The two speakers named by the SOA Watch’s Latin American partners to represent them at the SOA Watch vigil (Nov. 19-21, 2010) have been denied entrance to the United States. Both Gerardo Brenes – a Costa Rican graduate of the SOA and activist with the Quaker Peace Center in San Jose, and Alejandro Ramirez – a university student and activist with the Youth Resistance movement in Honduras, had their visa applications rejected by the U.S. embassies in their countries last week.
Gerardo and Alejandro were among participants from 17 Latin American countries at the recent SOAW South-North Encuentro. They were tapped to bring the Encuentro’s major concerns about the SOA and U.S. militarization in Latin America to the gates of Ft. Benning.
Gerardo is a former Costa Rica police officer and would have been the first graduate of the SOA to speak out against the school in front of his Alma Mater. His experience of the absolute disregard for human rights in his SOA training led him to become a leading activist in pressuring his government to withdraw from the school (Click here to watch a video interview with Gerardo). Gerardo has also been a public voice in speaking out against 46 U.S. warships and thousands of marines that are scheduled to be sent to this Central American “country of peace”.

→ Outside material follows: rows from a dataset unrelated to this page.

(** * ibind: the REST client of [ibind/base/rest_client.py]

    A shallow embedding of [Result], [RestClient.__init__], the [logger]
    property, [RestClient.request] with its retry loop, [_process_response]
    and the [get]/[post]/[delete] wrappers, followed by the properties of
    the specification that concern them. *)

From Stdlib Require Import ZArith List Bool Ascii String Lia.
From stdpp Require Import base strings list gmap pretty.

#[local] Set Warnings "-register-all".
Local Open Scope Z_scope.
Local Open Scope string_scope.
Local Open Scope list_scope.

(** ** Python values *)

(** The values that travel as keyword arguments and as parsed response
    bodies.  [VUndefined] is the [UNDEFINED] singleton of
    [support.py_utils]; nested mappings keep their items as a list. *)
Inductive value : Type :=
| VNone
| VUndefined
| VBool (b : bool)
| VInt (z : Z)
| VStr (s : string)
| VList (items : list value)
| VDict (items : list (string * value)).

(** [v is UNDEFINED] *)
Definition is_undefined (v : value) : bool :=
  match v with VUndefined => true | _ => false end.

(** The keyword arguments of a call, [**kwargs]. *)
Abbreviation kwargs_t := (gmap string value).

(** Modelled from the spec: [filter_none] of [support.py_utils], which
    [request] applies to its keyword arguments, is not among the sources.
    The specification (4.4, step 2; 6; property 7) has it remove every
    argument whose value is the absent marker and nothing else, also among
    the parameters of a nested mapping such as [params]. *)
Fixpoint strip_absent (v : value) : value :=
  match v with
  | VDict items =>
      VDict
        ((fix strip_items (l : list (string * value)) :=
            match l with
            | [] => []
            | (k, x) :: l' =>
                if is_undefined x then strip_items l'
                else (k, strip_absent x) :: strip_items l'
            end) items)
  | _ => v
  end.

(** Modelled from the spec: the filter on the keyword arguments of a call,
    as the specification describes it.  (The comment at the call site, line
    153, speaks of removing [None] parameters instead: see [removes_None]
    below.) *)
Definition filter_absent (kw : kwargs_t) : kwargs_t :=
  omap (fun v => if is_undefined v then None else Some (strip_absent v)) kw.





(** ** Exceptions *)

(** The exception classes that the module names or that reach it:
    [requests.exceptions] ([ReadTimeout] and [ConnectTimeout] derive from
    [Timeout]; [Timeout], [HTTPError], [ConnectionError] and
    [JSONDecodeError] derive from [RequestException]), the builtins, and
    [support.errors.ExternalBrokerError].  [KeyboardInterrupt] stands for the
    classes that do not derive from [Exception]. *)
Inductive exn_class : Type :=
| ReadTimeout | ConnectTimeout | Timeout | HTTPError | ConnectionError
| RequestException | JSONDecodeError
| ValueError | TypeError | AttributeError | TimeoutError
| ExternalBrokerError
| KeyboardInterrupt.

(** An exception object: class, message, the [status_code] keyword of
    [ExternalBrokerError], and [__cause__] as set by [raise ... from e]. *)
Inductive exn : Type :=
  Exn { exn_class_of : exn_class;
        exn_msg : string;
        exn_status_code : option Z;
        exn_cause : option exn }.

(** [isinstance(e, ReadTimeout)] *)
Definition is_ReadTimeout (e : exn) : bool :=
  match exn_class_of e with ReadTimeout => true | _ => false end.

(** [isinstance(e, Timeout)] *)
Definition is_Timeout (e : exn) : bool :=
  match exn_class_of e with
  | ReadTimeout | ConnectTimeout | Timeout => true
  | _ => false
  end.

(** [isinstance(e, Exception)] *)
Definition is_Exception (e : exn) : bool :=
  match exn_class_of e with KeyboardInterrupt => false | _ => true end.

(** ** Strings *)

(** [s.endswith('/')] *)
Fixpoint endswith_slash (s : string) : bool :=
  match s with
  | EmptyString => false
  | String c EmptyString => Ascii.eqb c "/"%char
  | String _ s' => endswith_slash s'
  end.

(** [str(n)] for an [int]. *)
Definition str_int (n : Z) : string := pretty n.
Lemma ProductSpaceOperator_init_empty_witness :
  (exists c,
      ProductSpaceOperator_init array_empty_column None None
      = Raise (ValueError (ColEmpty c)) /\
      c < columns array_empty_column /\ column_empty array_empty_column c /\
      forall c', c' < c -> ~ column_empty array_empty_column c') /\
  (exists r,
      ProductSpaceOperator_init array_empty_row None None
      = Raise (ValueError (RowEmpty r)) /\
      r < length array_empty_row /\ row_empty array_empty_row r /\
      forall r', r' < r -> ~ row_empty array_empty_row r') /\
  ProductSpaceOperator_init array_no_column None None = Raise (ValueError NoSpaces).
Proof.
  split_and!.
  - apply (ProductSpaceOperator_init_empty array_empty_column).
    + reflexivity.
    + no_other.
    + apply identities_consistent. identities.
    + exists 1. split; [simpl; lia |].
      intros i op (row & Hrow & Hop).
      destruct i as [| [| i]]; simpl in Hrow; by simplify_eq.
  - apply (ProductSpaceOperator_init_empty array_empty_row).
    + reflexivity.
    + no_other.
    + apply identities_consistent. identities.
    + simpl. lia.
    + intros j Hj Hempty. apply (Hempty 0 (identity_on_Rn 3)).
      destruct j as [| [| j]]; [holds_identity [I3; I3] .. | simpl in Hj; lia].
    + exists 1. split; [simpl; lia |].
      intros j op (row & Hrow & Hop). simpl in Hrow. simplify_eq.
      destruct j as [| [| j]]; simpl in Hop; by simplify_eq.
  - apply (ProductSpaceOperator_init_empty array_no_column).
    + reflexivity.
    + no_other.
    + apply identities_consistent. identities.
    + reflexivity.
Defined.

(** A list without rows is read as one row without columns: both are
    refused when [dom] is omitted, and accepted with explicit spaces, with
    the shape of one row. *)
Example ProductSpaceOperator_init_no_column :
  ProductSpaceOperator_init (Elem := list Q) [] None None
  = Raise (ValueError NoSpaces) /\
  ProductSpaceOperator_init (Elem := list Q) [[]] None None
  = Raise (ValueError NoSpaces) /\
  ProductSpaceOperator_init (Elem := list Q) [] (Some (ProductSpace [Rn 3])) None
  = Raise (ValueError (RowEmpty 0)) /\
  ops_shape <$> ProductSpaceOperator_init (Elem := list Q) []
                  (Some (ProductSpace [Rn 3])) (Some (ProductSpace [Rn 3]))
  = Ok (1, 0).
Proof. repeat split. Qed.

Lemma ProductSpaceOperator_init_not_operators_witness :
  ProductSpaceOperator_init array_other None (Some (ProductSpace [Rn 3]))
  = Raise (TypeError NotOperators).
Proof.
  apply (ProductSpaceOperator_init_not_operators array_other None
           (Some (ProductSpace [Rn 3])) 0 1 [I3; Other]).
  - by left.
  - right. by exists [Rn 3].
  - reflexivity.
  - reflexivity.
  - reflexivity.
Defined.

Lemma ProductSpaceOperator_init_ops_witness :
  StronglySorted rowmajor_lt (ops block_example) /\
  forall i j op, (i, j, op) ∈ ops block_example <-> present array_example i j op.
Proof.
  apply (ProductSpaceOperator_init_ops array_example None None block_example).
  reflexivity.
Defined.

Lemma ProductSpaceOperator_init_linear_witness :
  pso_linear block_example = true <->
  forall i j op, present array_example i j op -> is_linear op = true.
Proof.
  apply (ProductSpaceOperator_init_linear array_example None None block_example).
  reflexivity.
Defined.

Lemma ProductSpaceOperator_apply_call_witness :
  ProductSpaceOperator_apply block_example
    [[1; 2; 3]; [4; 5; 6]]%Q [[8; 8; 8]; [9; 9; 9]]%Q
  = ProductSpaceOperator_call block_example [[1; 2; 3]; [4; 5; 6]]%Q.
Proof.
  apply (ProductSpaceOperator_apply_call array_example None None).
  - reflexivity.
  - reflexivity.
  - repeat constructor.
  - apply Rn_add_zero.
  - intros i j op xj Hp Hxj.
    rewrite (present_identities array_example i j op); [| identities | done].
    destruct j as [| [| j]]; simpl in Hxj; by simplify_eq.
Defined.

Lemma ProductSpaceOperator_init_zero_witness :
  exists P,
    ProductSpaceOperator_init array_zero
      (Some (ProductSpace [Rn 1])) (Some (ProductSpace [Rn 2; Rn 3; Rn 4])) = Ok P /\
    pso_domain P = ProductSpace [Rn 1] /\ pso_range P = ProductSpace [Rn 2; Rn 3; Rn 4] /\
    ops P = [] /\ pso_linear P = true /\
    (forall x, ProductSpaceOperator_call P x = Ok (zero <$> [Rn 2; Rn 3; Rn 4])) /\
    (forall x out, length out = length [Rn 2; Rn 3; Rn 4] ->
       ProductSpaceOperator_apply P x out = Ok (set_zero <$> out)).
Proof.
  apply (ProductSpaceOperator_init_zero array_zero [Rn 1] [Rn 2; Rn 3; Rn 4]).
  - reflexivity.
  - repeat constructor.
Defined.

Lemma ProductSpaceOperator_call_additive_witness :
  exists ox oy,
    ProductSpaceOperator_call block_example [[1; 2; 3]; [4; 5; 6]]%Q = Ok ox /\
    ProductSpaceOperator_call block_example [[1; 0; 1]; [0; 2; 0]]%Q = Ok oy /\
    ProductSpaceOperator_call block_example
      (zip_with add [[1; 2; 3]; [4; 5; 6]]%Q [[1; 0; 1]; [0; 2; 0]]%Q)
    = Ok (zip_with add ox oy).
Proof.
  apply (ProductSpaceOperator_call_additive array_example None None).
  - reflexivity.
  - reflexivity.
  - reflexivity.
  - apply Rn_add_assoc.
  - apply Rn_add_comm.
  - apply Rn_zero_idempotent.
  - intros i j op a b Hp.
    rewrite (present_identities array_example i j op); [done | identities | done].
Defined.

Lemma ComponentProjectionAdjoint_adjoint_adjoint_witness :
  let a := {| cpa_index := IList [0; 2]; cpa_domain := ProductSpace [Rn 1; Rn 3];
              cpa_range := X123 |} in
  exists (p : ComponentProjection Index) (a' : ComponentProjectionAdjoint Index),
    ComponentProjectionAdjoint_adjoint a = Ok p /\
    cp_domain p = cpa_range a /\ cp_range p = cpa_domain a /\ cp_index p = cpa_index a /\
    ComponentProjection_adjoint p = Ok a' /\
    cpa_index a' = cpa_index a /\
    cpa_domain a' = cpa_domain a /\
    cpa_range a' = cpa_range a /\
    (forall x : Element,
        ComponentProjectionAdjoint_call a' x = ComponentProjectionAdjoint_call a x) /\
    (forall x out : Element,
        ComponentProjectionAdjoint_apply a' x out = ComponentProjectionAdjoint_apply a x out).
Proof.
  intros a.
  apply (ComponentProjectionAdjoint_adjoint_adjoint (H := tree_ProductIndexing)
           X123 (IList [0; 2]) a).
  reflexivity.
Defined.

Lemma _bfgs_multiply_assertion_witness :
  (exists r, _bfgs_multiply [[1]; [3]]%Q [[2]; [5]]%Q [7]%Q None = Ok r) /\
  _bfgs_multiply [[1]]%Q [[2]; [5]]%Q [7]%Q None = Raise AssertionError.
Proof.
  split.
  - apply (_bfgs_multiply_assertion [[1]; [3]]%Q [[2]; [5]]%Q [7]%Q None).
    repeat constructor; discriminate.
  - apply (_bfgs_multiply_assertion [[1]]%Q [[2]; [5]]%Q [7]%Q None). simpl. lia.
Defined.

Lemma Qc_zero_below_tol (b : Qc) :
  klt (kabs b) (Q2Qc (1 # 2)) = false -> b <> kzero.
Proof. intros Hb ->. done. Qed.
(** C1: the claim holds of every sidebar entry but one.  The shape counts
    are 1, 2, 1 in the first revision and 1 in the second: the first
    revision's [Design Patterns] entry, with the keys [label], [link],
    [collapsed] and [items], is a link entry and a group at once, and is the
    only entry that is not of a single shape.  The second revision declares
    the same section as an autogeneration directive, of a single shape. *)
Theorem design_patterns_entry_defect :
  map shape_count (sidebar_entries astro_config_1) = [1; 2; 1]
  /\ map shape_count (sidebar_entries astro_config_2) = [1]
  /\ map single_shape (sidebar_entries astro_config_1) = [true; false; true]
  /\ map single_shape (sidebar_entries astro_config_2) = [true]
  /\ map (prop "label") (sidebar_entries astro_config_1)
     = [ Some (JStr "Quick Reference"); Some (JStr "Design Patterns");
         Some (JStr "External Resources") ]
  /\ map (prop "label") (sidebar_entries astro_config_2)
     = [ Some (JStr "Design Patterns") ]
  /\ (let e := nth 1 (sidebar_entries astro_config_1) (JBool false) in
      keys e = ["label"; "link"; "collapsed"; "items"]
      /\ is_link_entry e = true
      /\ is_group_entry e = true
      /\ is_autogen_entry e = false
      /\ has_key "label" e = true
      /\ entry_keys_ok e = true
      /\ forallb is_plain_link (group_items e) = true).
Proof.
  repeat split; reflexivity.
Qed.

(** ** Site settings and the path of a page *)

(** C2: under a configuration whose base is [/astro], the page of slug
    [design_patterns/behavioral] is served at
    [/astro/design_patterns/behavioral/], and every slug at the base, a
    slash, the slug and a trailing slash. *)
Theorem behavioral_page_path :
  forall m : JsModule,
    base m = Some "/astro" ->
    served_at m "design_patterns/behavioral"
      = Some "/astro/design_patterns/behavioral/"
    /\ forall slug, served_at m slug = Some ("/astro" ++ "/" ++ slug ++ "/")%string.
Proof.
  intros m H. unfold served_at. rewrite H. simpl. split; reflexivity.
Qed.

(** Witness for [behavioral_page_path]: the first revision, whose sidebar
    declares the slug. *)
Lemma behavioral_page_path_witness :
  base astro_config_1 = Some "/astro"
  /\ In (RefPage "design_patterns/behavioral")
        (flat_map nav_refs (sidebar_entries astro_config_1))
  /\ served_at astro_config_1 "design_patterns/behavioral"
      = Some "/astro/design_patterns/behavioral/".
Proof.
  split; [ reflexivity | ].
  split; [ vm_compute; tauto | ].
  apply (behavioral_page_path astro_config_1). reflexivity.
Defined.

(** ** Markdown settings and the diagram plugin *)

Lemma highlights_excluded :
  forall (excluded : list string) (lang : string),
    In lang excluded <-> highlights excluded lang = false.
Proof.
  intros excluded lang. unfold highlights.
  rewrite negb_false_iff, existsb_exists. split.
  - intro H. exists lang. split; [ assumption | apply String.eqb_refl ].
  - intros [x [I E]]. apply String.eqb_eq in E. now subst.
Qed.

(** C5: in both revisions the options handed to the diagram plugin are the
    record written in the source, literals only: its theme name is
    [default], one of the plugin's themes, and its [dark] flag is the
    boolean [false]. *)
Theorem mermaid_options_passed_through :
  forall m, In m [astro_config_1; astro_config_2] ->
    exists o,
      mermaid_options m = Some o
      /\ o = JObj [ ("mermaidConfig", JObj [ ("theme", JStr "default") ]);
                    ("dark", JBool false) ]
      /\ is_literal o = true
      /\ (exists t, path ["mermaidConfig"; "theme"] o = Some (JStr t)
                    /\ t = "default" /\ is_mermaid_theme t = true)
      /\ (exists b, prop "dark" o = Some (JBool b) /\ b = false)
      /\ keys o = ["mermaidConfig"; "dark"].
Proof.
  intros m [H | [H | []]]; subst m;
    (eexists; split; [ reflexivity | ]);
    (split; [ reflexivity | ]);
    (split; [ reflexivity | ]);
    (split; [ exists "default"; repeat split | ]);
    (split; [ exists false; repeat split | reflexivity ]).
Qed.

(** Witness for [mermaid_options_passed_through]: the first revision. *)
Lemma mermaid_options_passed_through_witness :
  In astro_config_1 [astro_config_1; astro_config_2]
  /\ exists o, mermaid_options astro_config_1 = Some o
               /\ prop "dark" o = Some (JBool false).
Proof.
  split; [ left; reflexivity | ].
  destruct (mermaid_options_passed_through astro_config_1 (or_introl eq_refl))
    as [o [H1 [H2 _]]].
  exists o. split; [ exact H1 | ]. rewrite H2. reflexivity.
Defined.

(** C6: in both revisions the markdown settings select the engine [shiki],
    exclude exactly the language tag [mermaid] from highlighting, and
    declare one pipeline entry, the pair of the plugin [rehypeMermaid] and an
    options record; every excluded tag is skipped by the highlighter, and
    no other tag is. *)
Theorem markdown_settings :
  forall m, In m [astro_config_1; astro_config_2] ->
    syntax_highlight_type m = Some Shiki
    /\ (exists excluded,
          excludeLangs m = Some excluded
          /\ (forall lang, In lang excluded <-> lang = "mermaid")
          /\ (forall lang, In lang excluded -> highlights excluded lang = false)
          /\ (forall lang, highlights excluded lang = false -> lang = "mermaid"))
    /\ (exists opts,
          rehypePlugins m = Some [("rehypeMermaid", JObj opts)]
          /\ (md <- markdown m ;; prop "rehypePlugins" md)
             = Some (JArr [JArr [JImport "rehypeMermaid"; JObj opts]])).
Proof.
  assert (E : forall excluded : list string, excluded = ["mermaid"] ->
            (forall lang, In lang excluded <-> lang = "mermaid")
            /\ (forall lang, In lang excluded -> highlights excluded lang = false)
            /\ (forall lang, highlights excluded lang = false -> lang = "mermaid")).
  { intros excluded ->.
    assert (I : forall lang, In lang ["mermaid"] <-> lang = "mermaid").
    { intro lang. simpl. split; [ intros [H | []]; now subst | now left ]. }
    split; [ exact I | split ].
    - intros lang H. now apply highlights_excluded.
    - intros lang H. apply I. now apply highlights_excluded. }
  intros m [H | [H | []]]; subst m;
    (split; [ reflexivity | ]);
    (split; [ exists ["mermaid"]; split; [ reflexivity | now apply E ] | ]);
    (eexists; split; reflexivity).
Qed.

(** Witness for [markdown_settings]: the second revision. *)
Lemma markdown_settings_witness :
  In astro_config_2 [astro_config_1; astro_config_2]
  /\ syntax_highlight_type astro_config_2 = Some Shiki.
Proof.
  split; [ right; left; reflexivity | ].
  apply (markdown_settings astro_config_2). right. left. reflexivity.
Defined.

(** ** Validation against the expected shape *)

Lemma distinct_NoDup : forall l : list string, distinct l = true -> NoDup l.
Proof.
  induction l as [| x l IH]; simpl; intro H.
  - constructor.
  - apply andb_prop in H. destruct H as [H1 H2].
    constructor; [ | now apply IH ].
    intro I. apply negb_true_iff in H1.
    assert (E : existsb (String.eqb x) l = true).
    { apply existsb_exists. exists x. split; [ assumption | apply String.eqb_refl ]. }
    rewrite E in H1. discriminate H1.
Qed.

(** What validation of an object guarantees: no key outside the fields, no
    key twice, every required field present, every present field of its
    declared shape. *)
Lemma validate_object :
  forall (fields : list (string * (bool * Schema))) (ps : list (string * JsValue)),
    validate (SObject fields) (JObj ps) = true ->
    (forall k, In k (map fst ps) -> In k (map fst fields))
    /\ NoDup (map fst ps)
    /\ (forall k s, In (k, (true, s)) fields ->
          exists w, assoc k ps = Some w /\ validate s w = true)
    /\ (forall k req s w, In (k, (req, s)) fields -> assoc k ps = Some w ->
          validate s w = true).
Proof.
  intros fields ps H. simpl in H.
  apply andb_prop in H. destruct H as [H H3].
  apply andb_prop in H. destruct H as [H1 H2].
  split; [ | split; [ now apply distinct_NoDup | ] ].
  - intros k Hk. rewrite forallb_forall in H1. specialize (H1 k Hk).
    apply existsb_exists in H1. destruct H1 as [f [I E]].
    apply String.eqb_eq in E. subst k. now apply in_map.
  - clear H1 H2.
    induction fields as [| [k0 [req0 s0]] fields IH].
    + split; intros; contradiction.
    + apply andb_prop in H3. destruct H3 as [Hh Ht].
      specialize (IH Ht). destruct IH as [IH1 IH2].
      split.
      * intros k s [E | I]; [ | now apply IH1 ].
        inversion E; subst. destruct (assoc k ps) as [w |]; [ | discriminate Hh ].
        now exists w.
      * intros k req s w [E | I] A; [ | now apply (IH2 k req s w) ].
        inversion E; subst. rewrite A in Hh. exact Hh.
Qed.

(** C7: the first revision does not have the shape of the table of
    configuration keys.  Its site is a well-formed URL, its base a
    well-formed path and its configuration object holds exactly the keys
    [site], [base], [markdown] and [integrations]; but its second sidebar
    entry, a group, carries the key [link], which no entry shape admits
    beside [items], and validation fails there and nowhere else: without
    that key the entry validates, and so does the whole configuration.  The
    second revision validates as it is. *)
Theorem first_revision_fails_validation :
  validate config_schema (default_export astro_config_1) = false
  /\ map (validate sidebar_entry_schema) (sidebar_entries astro_config_1)
     = [true; false; true]
  /\ keys (nth 1 (sidebar_entries astro_config_1) (JBool false))
     = ["label"; "link"; "collapsed"; "items"]
  /\ validate group_entry_schema
       (without_key "link" (nth 1 (sidebar_entries astro_config_1) (JBool false)))
     = true
  /\ with_sidebar (sidebar_entries astro_config_1) astro_config_1
     = Some (default_export astro_config_1)
  /\ option_map (validate config_schema)
       (with_sidebar
          (map (without_key "link") (sidebar_entries astro_config_1))
          astro_config_1)
     = Some true
  /\ validate config_schema (default_export astro_config_2) = true
  /\ map (validate sidebar_entry_schema) (sidebar_entries astro_config_2) = [true]
  /\ option_map keys (config_object astro_config_1)
     = Some ["site"; "base"; "markdown"; "integrations"]
  /\ option_map keys (config_object astro_config_2)
     = Some ["site"; "base"; "markdown"; "integrations"]
  /\ site astro_config_1 = Some "https://j-ochmann.github.io"
  /\ site astro_config_2 = Some "https://j-ochmann.github.io"
  /\ well_formed_url "https://j-ochmann.github.io" = true
  /\ base astro_config_1 = Some "/astro"
  /\ base astro_config_2 = Some "/astro"
  /\ well_formed_path "/astro" = true.
Proof.
  repeat split; reflexivity.
Qed.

Alejandro became an active member of the Honduran Youth Resistance Movement after his country suffered a coup at the hands of two SOA graduates last year. Over 50 people – journalists, teachers, students and union leaders, have lost their lives for opposing the coup regime and its illegal successor . Alejandro is a history student at the National Autonomous University of Honduras and works with COFADEH (Committee of Family Members of Detained and Disappeared in Honduras) in their violence prevention program.
Generate Grassroots Pressure to Overturn the Visa Denial! Take Action Now:
Send a message to the U.S. State Department in Washington, San Jose and Tegucigalpa urging them to grant visitor visas to Gerardo Brenes and Alejandro Ramirez so that they can speak at the November Vigil (19-21, 2010) at the gates of Fort Benning, Georgia:
1. Call State Department
a. re Gerardo Brenes of Costa Rica:
Call Jennifer Bantrump of the Costa Rica Desk of the State Department at (202) 647-3519. Sample script below.
b. re Alejandro Ramirez of Honduras
Call Gabriela Zambrano of the Honduras Desk of the State Department at 202-647-3482. Sample script below.
2. Send an email to Consul General
a. re Gerardo Brenes of Costa Rica:
Write Consul General Paul Birdsall at the U.S. Embassy in San Jose, at consultarsanjose@state.gov and copy Jennifer Bantrump of the Costa Rica Desk of the State Department at bantrumpjr@state.gov Sample script below.
b. re Alejandro Ramirez of Honduras
Write Consul General William Douglas of the U.S. embassy in Tegucigalpa, Honduras at usahonduras@state.gov and copy Gabriela Zambrano of the Honduras Desk of the State Department at zambranomg@state.gov Sample script below.
(Sample email below)
SAMPLE PHONE CALL regarding Gerardo Brenes:
Hello, my name is ______________. I am very troubled to learn that the U.S. Consulate in San Jose, Costa Rica denied a travel visa to Mr. Gerardo Brenes who was invited by the School of the Americas Watch to speak about human rights issues in Costa Rica at the annual vigil in Columbus Georgia from November 19-21, 2010. Will you call Consul General Paul Birdsall in San Jose today and ask him to immediately authorize a travel visa to Mr. Brenes so he can travel to the U.S. on to participate in this event? Thank you.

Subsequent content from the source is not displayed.